WHAT NEEDS TO BE DONE: Copy out, exactly, the first line of the entries below and every line after it through the one containing "Nat.leb n 214)".

DATASET EXTRACT:

(** [str.lower] on one character: the capitals are A-Z and, above 127,
    the accented capitals 192-214 and 216-222; each has its small letter
    32 places further. *)
Definition lower_char (c : ascii) : ascii :=
  let n := nat_of_ascii c in
  if ((Nat.leb 65 n && Nat.leb n 90)
      || (Nat.leb 192 n && Nat.leb n 214)
      || (Nat.leb 216 n && Nat.leb n 222))%bool
  then ascii_of_nat (n + 32) else c.

Fixpoint lower (s : string) : string :=
  match s with
  | EmptyString => EmptyString
  | String c s' => String (lower_char c) (lower s')
  end.

(** [o.lower()]: a method of [str] only. *)
Definition py_lower (o : value) : result string :=
  match o with
  | VStr s => Ok (lower s)
  | _ => Raise AttributeError
  end.

(** [sep.join(xs)] on the elements already drawn: every item must be a str. *)
Fixpoint strs (xs : list value) : result (list string) :=
  match xs with
  | [] => Ok []
  | VStr s :: rest => ss <- strs rest ;; Ok (s :: ss)
  | _ :: _ => Raise TypeError
  end.

Definition py_join (sep : string) (xs : list value) : result string :=
  ss <- strs xs ;; Ok (String.concat sep ss).

(** A [set] is observed here through membership only, so it is kept as the
    list of its elements.  Building it hashes every element, and lists and
    dicts are unhashable. *)
Definition hashable (v : value) : bool :=
  match v with
  | VList _ | VDict _ => false
  | _ => true
  end.

Definition py_set (xs : list value) : result (list value) :=
  if forallb hashable xs then Ok xs else Raise TypeError.

(** [s == v] for a str [s]: a str equals only an equal str. *)
Definition str_eq (s : string) (v : value) : bool :=
  match v with
  | VStr t => String.eqb s t
  | _ => false
  end.

Definition py_in (s : string) (set : list value) : bool := existsb (str_eq s) set.

(** [{n1, n2, ...}.issubset(set)] for str members. *)
Definition issubset (names : list string) (set : list value) : bool :=
  forallb (fun n => py_in n set) names.

(* ------------------------------------------------------------------ *)
(** ** Calendar dates *)

Record date : Type := mkdate { year : Z; month : Z; day : Z }.

(** [a <= b] on [datetime.date]: by year, then month, then day. *)
Definition date_le (a b : date) : bool :=
  (year a <? year b)
  || ((year a =? year b)
      && ((month a <? month b)
          || ((month a =? month b) && (day a <=? day b)))).

Definition START : date := mkdate 2025 6 1.
Definition END : date := mkdate 2025 8 31.

Definition in_window (dt : date) : bool := date_le START dt && date_le dt END.

(** A reader of the extended calendar form [YYYY-MM-DD], the form of
    Cricsheet's dates; it is one admissible instance of the library parser
    that the filter is parameterised by below. *)
Definition digit (c : ascii) : option Z :=
  let n := nat_of_ascii c in
  if (Nat.leb 48 n && Nat.leb n 57)%bool then Some (Z.of_nat (n - 48)) else None.

Fixpoint number (acc : Z) (cs : list ascii) : option Z :=
  match cs with
  | [] => Some acc
  | c :: rest =>
      match digit c with
      | Some d => number (10 * acc + d) rest
      | None => None
      end
  end.

Definition is_leap (y : Z) : bool :=
  ((y mod 4 =? 0) && negb (y mod 100 =? 0)) || (y mod 400 =? 0).

Definition days_in_month (y m : Z) : Z :=
  if m =? 2 then (if is_leap y then 29 else 28)
  else if (m =? 4) || (m =? 6) || (m =? 9) || (m =? 11) then 30
  else 31.

Definition valid_date (y m d : Z) : bool :=
  (1 <=? y) && (1 <=? m) && (m <=? 12) && (1 <=? d) && (d <=? days_in_month y m).

Definition iso_ymd (s : string) : option date :=
  match list_ascii_of_string s with
  | [y1; y2; y3; y4; "-"%char; m1; m2; "-"%char; d1; d2] =>
      match number 0 [y1; y2; y3; y4], number 0 [m1; m2], number 0 [d1; d2] with
      | Some y, Some m, Some d =>
          if valid_date y m d then Some (mkdate y m d) else None
      | _, _, _ => None
      end
  | _ => None
  end.

(* ------------------------------------------------------------------ *)
(** ** One output row *)

(** The dict appended to [balls] for each delivery (lines 80-112), one
    field per key.  [date_list] and [teams] are results of [join], hence
    always str; [innings] is the counter of [enumerate]. *)
Module Ball.
Record t : Type := mk {
  match_id : value;
  season : value;
  date_list : string;
  venue : value;
  city : value;
  teams : string;
  innings : Z;
  batting_team : value;
  over : value;
  ball_label : value;
  batter : value;
  bowler : value;
  non_striker : value;
  runs_batter : value;
  runs_extras : value;
  runs_total : value;
  extra_byes : value;
  extra_legbyes : value;
  extra_wides : value;
  extra_noballs : value;
  extra_penalty : value;
  wicket_kind : value;
  wicket_player_out : value;
  wicket_fielders : value
}.
End Ball.

(** The match-level locals of [flatten_match] (lines 64-69) that the loop
    body reads. *)
Record match_fields : Type := mkmatch {
  m_match_id : value;
  m_venue : value;
  m_city : value;
  m_teams : value;
  m_dates : value;
  m_season : value
}.

(** One read of the scan (lines 123-128): a name of the archive and what
    [json.load] makes of the member opened under it ([None] when it
    raises). *)
Record entry : Type := mkentry { name : string; content : option value }.

(** One stored member of the zip archive: the name it is stored under and
    what opening and decoding it gives: the exception of [zf.open], or
    what [json.load] makes of the opened member. *)
Record member : Type := mkmember { stored_as : string; opens_to : result (option value) }.

(** What lines 140-149 do to [OUT_CSV]: they raise before the file is
    opened, or the file is opened and then holds [text], the lines ending
    as [ending] says (an exception when the write breaks off or the last
    message cannot be printed). *)
Inductive written : Type :=
| Unwritten (e : exn)
| Written (text : string) (ending : result unit).

(* ------------------------------------------------------------------ *)
(** ** Loops *)

(** [for x in xs: body], the body updating the loop-carried state. *)
Fixpoint for_each {A S : Type} (xs : list A) (body : A -> S -> result S) (s : S)
  : result S :=
  match xs with
  | [] => Ok s
  | x :: rest => s' <- body x s ;; for_each rest body s'
  end.

(** [enumerate(xs, start)]. *)
Fixpoint enumerate {A : Type} (start : Z) (xs : list A) : list (Z * A) :=
  match xs with
  | [] => []
  | x :: rest => (start, x) :: enumerate (start + 1) rest
  end.

Fixpoint endswith_list (s suffix : list ascii) : bool :=
  if list_eq_dec ascii_dec s suffix then true
  else match s with
       | [] => false
       | _ :: rest => endswith_list rest suffix
       end.

Definition endswith (s suffix : string) : bool :=
  endswith_list (list_ascii_of_string s) (list_ascii_of_string suffix).

(* ------------------------------------------------------------------ *)
(** ** Sample documents *)

Module Sample.

(** Stand-ins for the two library services the embedding leaves open;
    the samples below never send a float or a container through [str]. *)
Definition repr (v : value) : string := "<object>".
(** The stand-in writer puts the number of rows into the file. *)
Definition to_csv (rows : list Ball.t) : written :=
  Written (NilZero.string_of_uint (Nat.to_uint (List.length rows))) (Ok tt).

Definition info : value :=
  VDict [("teams", VList [VStr "India"; VStr "England"]);
         ("dates", VList [VStr "not a date"; VStr "2025-06-20"]);
         ("match_type", VStr "Test");
         ("event", VDict [("name", VStr "Series"); ("match_number", VInt 3)])].

Definition odi_info : value :=
  VDict [("teams", VList [VStr "India"; VStr "England"]);
         ("dates", VList [VStr "2025-06-20"]);
         ("match_type", VStr "ODI")].

Definition three_teams_info : value :=
  VDict [("teams", VList [VStr "England"; VStr "Reserve"; VStr "India"])].

Definition other_info : value :=
  VDict [("teams", VList [VStr "India"; VStr "Australia"]);
         ("dates", VList [VStr "2025-06-20"])].

(** A delivery with runs only. *)
Definition plain : value :=
  VDict [("ball", VStr "0.1"); ("batter", VStr "X"); ("bowler", VStr "Y");
         ("runs", VDict [("batter", VInt 4); ("total", VInt 4)])].

Definition caught : value :=
  VDict [("kind", VStr "caught"); ("player_out", VStr "X");
         ("fielders", VList [VDict [("name", VStr "A")]])].

Definition run_out : value :=
  VDict [("kind", VStr "run out"); ("player_out", VStr "Z");
         ("fielders", VList [VDict [("name", VStr "B")]])].

Definition bowled : value :=
  VDict [("kind", VStr "bowled"); ("player_out", VStr "X")].

Definition two_wickets : value :=
  VDict [("ball", VStr "0.2"); ("wickets", VList [caught; run_out])].

Definition bowled_ball : value :=
  VDict [("ball", VStr "0.3"); ("extras", VDict [("wides", VInt 1)]);
         ("wickets", VList [bowled])].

REPLY:
(** [str.lower] on one character: the capitals are A-Z and, above 127,
    the accented capitals 192-214 and 216-222; each has its small letter
    32 places further. *)
Definition lower_char (c : ascii) : ascii :=
  let n := nat_of_ascii c in
  if ((Nat.leb 65 n && Nat.leb n 90)
      || (Nat.leb 192 n && Nat.leb n 214)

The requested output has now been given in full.